THE PROBLEM:
Collect each line of the entries that holds the string "then".

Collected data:

(** [mapGatewayErr]: [None] when the error has no HTTP status. *)
Definition mapGatewayErr (op : string) (status : option Z) : execErr :=
  match status with
  | None => XError ErrCodeRuntimeUnavailable true (op +:+ ": jupyter server unreachable")%string
  | Some st =>
      if st =? 404 then XError ErrCodePathInvalid false (op +:+ ": not found")%string
      else if st =? 409 then XError ErrCodeContentConflict false (op +:+ ": conflict")%string
      else if ((st =? 401) || (st =? 403))%bool then XError ErrCodeRuntimeUnavailable false (op +:+ ": unauthorized")%string
      else XError ErrCodeRuntimeUnavailable true (op +:+ ": jupyter server error")%string
  end.

(** ** Records *)

Record KernelSession := mkKernel {
  ks_ID : string;
  ks_ProjectID : string;
  ks_NotebookName : string;
  ks_NotebookPath : string;
  ks_JupyterSessionID : string;
  ks_KernelID : string;
  ks_KernelName : string;
  ks_Status : string;
  ks_CreatedBy : string;
  ks_ClientID : string;
  ks_LastActivityAt : Z;
  ks_CreatedAt : Z;
  ks_ClosedAt : option Z }.

Definition ks_touch (now : Z) (e : KernelSession) : KernelSession :=
  mkKernel (ks_ID e) (ks_ProjectID e) (ks_NotebookName e) (ks_NotebookPath e) (ks_JupyterSessionID
    e) (ks_KernelID e) (ks_KernelName e) (ks_Status e) (ks_CreatedBy e) (ks_ClientID e) now
    (ks_CreatedAt e) (ks_ClosedAt e).
Definition ks_setStatus (st : string) (now : Z) (e : KernelSession) : KernelSession :=
  mkKernel (ks_ID e) (ks_ProjectID e) (ks_NotebookName e) (ks_NotebookPath e) (ks_JupyterSessionID
    e) (ks_KernelID e) (ks_KernelName e) st (ks_CreatedBy e) (ks_ClientID e) now (ks_CreatedAt e)
    (ks_ClosedAt e).
Definition ks_close (st : string) (now : Z) (at_ : option Z) (e : KernelSession) : KernelSession :=
  mkKernel (ks_ID e) (ks_ProjectID e) (ks_NotebookName e) (ks_NotebookPath e) (ks_JupyterSessionID
    e) (ks_KernelID e) (ks_KernelName e) st (ks_CreatedBy e) (ks_ClientID e) now (ks_CreatedAt e)
    at_.

(** [SET] of [UpdateKernelSession]. *)
Definition updateKernelRow (e row : KernelSession) : KernelSession :=
  mkKernel (ks_ID row) (ks_ProjectID row) (ks_NotebookName row) (ks_NotebookPath row)
    (ks_JupyterSessionID e) (ks_KernelID e) (ks_KernelName e) (ks_Status e) (ks_CreatedBy row)
    (ks_ClientID row) (ks_LastActivityAt e) (ks_CreatedAt row) (ks_ClosedAt e).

YOUR RESPONSE:
      if st =? 404 then XError ErrCodePathInvalid false (op +:+ ": not found")%string
      else if st =? 409 then XError ErrCodeContentConflict false (op +:+ ": conflict")%string
      else if ((st =? 401) || (st =? 403))%bool then XError ErrCodeRuntimeUnavailable false (op +:+ ": unauthorized")%string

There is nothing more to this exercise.